Ohad Naharin’s “Last Work”: Mind. Blown.

Presented as part of this year’s Danse Danse Season, Ohad Naharin’s new piece, “Last Work,” opens with a solitary runner, a woman in a blue dress and sneakers, hair tied back in a ponytail, running in place towards the back of the stage. For the entire 80-minute show, the woman runs on an invisible treadmill, her pace and position on stage never changing: a steady pulse, a heartbeat, a ticking bomb.

 

After a few minutes, a man emerges from the wings, crouching, moving forward while dragging one hand on the ground, using only the strength of his thighs to propel himself. The effect is somewhat Neanderthal. The contrast between the runner’s upright propulsion and his slouching, fluid motions is striking.

 

The first third of “Last Work,” choreographed for Naharin’s Israel-based Batsheva Dance Company, seems to be modern dance par excellence: dance about dance, an abstract exploration of bodies in motion. Body parts are isolated and inscribe circles and shapes that alternate between amphibian and bird-like. Thighs propel upper bodies through extremely low stances, occasionally lengthening in stork-like motion. The effect is primal and disquieting and often strangely erotic: a Hieronymous Bosch painting sprung to life.

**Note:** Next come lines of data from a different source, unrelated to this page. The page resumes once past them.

(** * Persistent storage silo: bring-up and sizing

    A shallow embedding of [bin/varnishd/storage/mgt_storage_persistent.c]
    (functions [smp_metrics] and [smp_mgt_init]) and the properties of the
    sizing derivation and of the bring-up control flow.

    Conventions.
    - C integers are mathematical integers ([Z]); where the program stores
      into a narrower object the wrap-around is written out
      ([to_unsigned], [to_uint64], [to_uintptr]).
    - Integer division by zero is a trap: it ends the run with
      [Div_by_zero].
    - The [double] computation of the aim point is taken over the real
      numbers: [exp] and [log] are the exact functions, the conversion back
      to [unsigned] discards the fraction.  Rounding of IEEE doubles is not
      represented.
    - Calls into the operating system and into other translation units are
      fields of the records [platform] and [world]; each call leaves an
      [event] in the trace of the run. *)

From Stdlib Require Import ZArith List String Bool Lia Reals Lra.
Import ListNotations.
Local Open Scope Z_scope.

(* ------------------------------------------------------------------ *)
(** * Machine integers *)

(** Conversion to [unsigned] (32 bits). *)
Definition to_unsigned (x : Z) : Z := x mod 2 ^ 32.

(** Conversion to [uint64_t]. *)
Definition to_uint64 (x : Z) : Z := x mod 2 ^ 64.

(* ------------------------------------------------------------------ *)
(** * The floating point expression of the aim point *)

(** Conversion of a [double] to an integer type: the fraction is
    discarded (truncation toward zero). *)
Definition Rtrunc (r : R) : Z :=
  if Rle_dec 0 r then Int_part r else - Int_part (- r).

(** [(unsigned) exp((log(a) + log(b)) * .5)], lines 121-122, with [log],
    the sum and [exp] taken exactly; [fp_exp_average] below is the same
    expression with the rounding of doubles. *)
Definition exp_average (a b : Z) : Z :=
  Rtrunc (exp ((ln (IZR a) + ln (IZR b)) * 0.5)).

(** The same point by integer arithmetic; [exp_average_isqrt] shows that
    the two agree on positive arguments. *)
Definition isqrt_average (a b : Z) : Z := Z.sqrt (a * b).

(** The aim point expressions that agree with the integer square root
    where [smp_metrics] uses them. *)
Definition isqrt_like (f : Z -> Z -> Z) : Prop :=
  forall m, 0 < m -> f 10 m = isqrt_average 10 m.

(** Rounding to the nearest integer, halves upward. *)
Definition Rround (r : R) : Z := Int_part (r + / 2).

(** The aim point as the specification words it:
    [round(exp((ln(min_nseg) + ln(max_nseg)) / 2))]. *)
Definition spec_aim_nseg (a b : Z) : Z :=
  Rround (exp ((ln (IZR a) + ln (IZR b)) / 2)).

(** The arithmetic on [double] that lines 121-122 use, on the real
    numbers that doubles stand for: [log] and [exp] of the C library and
    the sum of two doubles.  The conversion of an [unsigned] to [double]
    and the product with [.5] are exact. *)
Record double_ops : Type := mk_double_ops {
  d_log : R -> R;
  d_add : R -> R -> R;
  d_exp : R -> R
}.

(** The relative error allowed to one operation, [2^-46]: 64 units in
    the last place of a double. *)
Definition d_eps : R := (/ IZR (2 ^ 46))%R.

(** Operations within that error of the exact ones; [log] is used at
    integers from 1 on only. *)
Definition accurate_doubles (D : double_ops) : Prop :=
  (forall x, (1 <= x)%R -> (Rabs (d_log D x - ln x) <= d_eps * ln x)%R) /\
  (forall x y, (Rabs (d_add D x y - (x + y)) <= d_eps * Rabs (x + y))%R) /\
  (forall x, (Rabs (d_exp D x - exp x) <= d_eps * exp x)%R).

(** [(unsigned) exp((log(a) + log(b)) * .5)], lines 121-122, in the
    arithmetic [D]. *)
Definition fp_exp_average (D : double_ops) (a b : Z) : Z :=
  Rtrunc (d_exp D (d_add D (d_log D (IZR a)) (d_log D (IZR b)) * 0.5)).

(** Exact operations: [fp_exp_average exact_doubles] is [exp_average]. *)
Definition exact_doubles : double_ops := mk_double_ops ln Rplus exp.

(** Operations whose [exp] comes out low by the error allowed. *)
Definition low_doubles : double_ops :=
  mk_double_ops ln Rplus (fun x => (exp x * (1 - d_eps))%R).

(** What [fp_exp_average low_doubles] gives, by integer arithmetic: the
    integer square root of the product, and one less at a square. *)
Definition low_average (a b : Z) : Z :=
  if Z.sqrt (a * b) * Z.sqrt (a * b) =? a * b
  then Z.sqrt (a * b) - 1
  else Z.sqrt (a * b).
(* ===== verification/_CoqProject ===== *)
-Q . S2P
Prelude.v
Types.v
Wait.v
Deadline.v
TimeConv.v
Preempt.v
Context.v
Vm.v
Time.v
Sched.v
World.v
Transition.v
Handoff.v
CpuInv.v
SchedInv.v
Switch.v
Lifecycle.v
TransitionSpec.v
LifecycleSpec.v
WorldInv.v
TimeSpec.v
SwitchSpec.v
WakeSpec.v
Frames.v
EntrySpec.v
BlockSpec.v
JoinSpec.v
ThreadSpec.v
SpawnSpec.v
TimerSpec.v
Boot.v
StartSpec.v
Mailbox.v
MailboxSpec.v
Console.v
ConsoleSpec.v
Liveness.v
MemMap.v
MemMapSpec.v
FrameAlloc.v
FrameSpec.v
MemInit.v
PageTable.v
PageTableSpec.v
AddressSpace.v
SpaceSafety.v
Ramfs.v
RamfsSpec.v
RamfsIndex.v
Mount.v
PathRes.v
FdTable.v
PhysMem.v
UserCopy.v
UserAccess.v
UserSafety.v
UserImage.v
FrameRuns.v
ImageSafety.v
ExecStack.v
ExecRead.v
Staging.v
StageSafety.v
CloneSpec.v
Process.v
ProcessOps.v
Syscall.v
ProcSpec.v
ProcHistory.v
ForkSpec.v
ProcKernel.v
ExecKernel.v
SyscallSpec.v
System.v
Demo.v
ProcSafety.v
SyscallSafety.v
SyscallFiles.v
Safety.v
(* ===== verification/Types.v ===== *)
(** * Shared identities and configuration

    The identities that every kernel component exchanges: logical CPUs
    ([kernel/src/cpu.rs]), generation-bearing thread handles
    ([kernel/src/sched/mod.rs]), wait tokens ([kernel/src/sched/wait.rs]) and
    timed events ([kernel/src/time.rs]), with the fixed capacities of
    [kernel/src/config.rs]. *)

From stdpp Require Import countable.
From S2P Require Import Prelude.

(** ** Configuration *)

Definition GENRT_PATH_MAX : nat := 4096.
Definition SCHED_RR_QUANTUM_MS : Z := 10.
Definition KERNEL_THREAD_CAPACITY : nat := 12.
Definition KERNEL_CPU_CAPACITY : nat := 4.
Definition TIMED_EVENT_CAPACITY_PER_THREAD : nat := 3.
Definition THREAD_STACK_SIZE : Z := 32768.
Definition INITIAL_THREAD_GENERATION : Z := 1.

(** ** Logical CPU identities

    [CpuId] wraps an index below [KERNEL_CPU_CAPACITY]; [from_index] is its
    checked constructor. *)
Abbreviation CpuId := nat (only parsing).

Definition CpuId_from_index (index : nat) : option CpuId :=
  if decide (index < KERNEL_CPU_CAPACITY) then Some index else None.

(** ** Thread handles *)
Record ThreadId := mkThreadId { tid_index : nat; tid_generation : Z }.

#[global] Instance ThreadId_eq_dec : EqDecision ThreadId.
Proof. solve_decision. Defined.

#[global] Program Instance ThreadId_countable : Countable ThreadId :=
  inj_countable' (λ t, (tid_index t, tid_generation t)) (λ p, mkThreadId p.1 p.2) _.
Next Obligation. by intros []. Qed.

(** ** Wait tokens *)
Record WaitToken := mkWaitToken {
  wt_thread : ThreadId;
  wt_cpu : CpuId;
  wt_sequence : Z
}.

#[global] Instance WaitToken_eq_dec : EqDecision WaitToken.
Proof. solve_decision. Defined.

#[global] Program Instance WaitToken_countable : Countable WaitToken :=
  inj_countable' (λ t, (wt_thread t, wt_cpu t, wt_sequence t))
                 (λ p, mkWaitToken p.1.1 p.1.2 p.2) _.
Next Obligation. by intros []. Qed.

Inductive WaitCause := Notified | Timeout.

#[global] Instance WaitCause_eq_dec : EqDecision WaitCause.
Proof. solve_decision. Defined.

(** ** Timed events *)
Inductive TimedEvent :=
| WaitDeadline (cpu : CpuId) (token : WaitToken)
| QuantumExpired (cpu : CpuId) (thread : ThreadId).

#[global] Instance TimedEvent_eq_dec : EqDecision TimedEvent.
Proof. solve_decision. Defined.

#[global] Program Instance TimedEvent_countable : Countable TimedEvent :=
  inj_countable'
    (λ e, match e with
          | WaitDeadline c t => inl (c, t)
          | QuantumExpired c t => inr (c, t)
          end)
    (λ s, match s with
          | inl (c, t) => WaitDeadline c t
          | inr (c, t) => QuantumExpired c t
          end) _.
Next Obligation. by intros []. Qed.

Definition wait_deadline (token : WaitToken) : TimedEvent :=
  WaitDeadline (wt_cpu token) token.
Definition quantum_expired (cpu : CpuId) (thread : ThreadId) : TimedEvent :=
  QuantumExpired cpu thread.
Definition event_cpu (e : TimedEvent) : CpuId :=
  match e with WaitDeadline cpu _ => cpu | QuantumExpired cpu _ => cpu end.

And all the while the running woman runs: sometimes we are acutely aware of her, other times she is lost behind the mass of dancers.

 

In the middle section of the work, the dancers change at the back of the stage into new costumes. Many of the men are now in what appear to be monk’s robes, while the women wear white shorts and tank tops; one woman wears a frilly tutu. This part of the work is more explicitly sexual, often animalistic, disturbing. Couples simulate frenzied copulation and oral sex; some weird stuff goes down with the monks; the woman in the tutu crawls like an animal in heat.

 

The runner continues running.

 

In the last part of the piece the energy explodes. All the dancers emerge in white cloth masks, recalling, to my mind, the horrifying images from Abu Ghraib. Eventually most of the masks come off. Everyone gathers in front of the runner, and one by one they break into repetitive, mechanical motions, like parts of a clock, but a Dali-esque melting clock. Bodies slouch sideways then jerk back up again. A wild hora-like dance eventually breaks out, while at the back of the stage, in line with the runner, a man in a mask waves a white flag; another swings a large, wooden, rather medieval-looking noisemaker around and around, like something you’d see at an S&M Purim celebration, a third sits with his back to the audience vibrating endlessly—is he operating a jackhammer? Or furiously masturbating?—while a fourth sets up a microphone and starts maniacally shouting while wrapping packing tape around it and taping it first to the ground, then to all the dancers who are by this time spread out across the stage. Sometime during this over-the-top finale the vibrating man turns around and we see that he is frenziedly polishing a machine gun. When all the dancers have been tied up and together by the crazy tape man, they collapse on the floor. The noisemaker stops, the rifle-masturbator stops, the taping man stops, and the masked man takes his white flag and passes it to the runner, who keeps running, bearing the white flag of surrender aloft. The dancers are now dressed in the colours of the Israeli flag—the runner in blue, the rest in white—and we are jolted by the realization that there is a political statement here, that this isn’t purely abstract movement after all. But I would hazard a guess that the political intent may be to simply reveal what it means to be human and alive and in motion: we are animals, we move in the elements of nature, be they physical or psychological, external or internal. Religion, politics, sex: we have no choice but to keep running and surrender to the absurdity of being alive.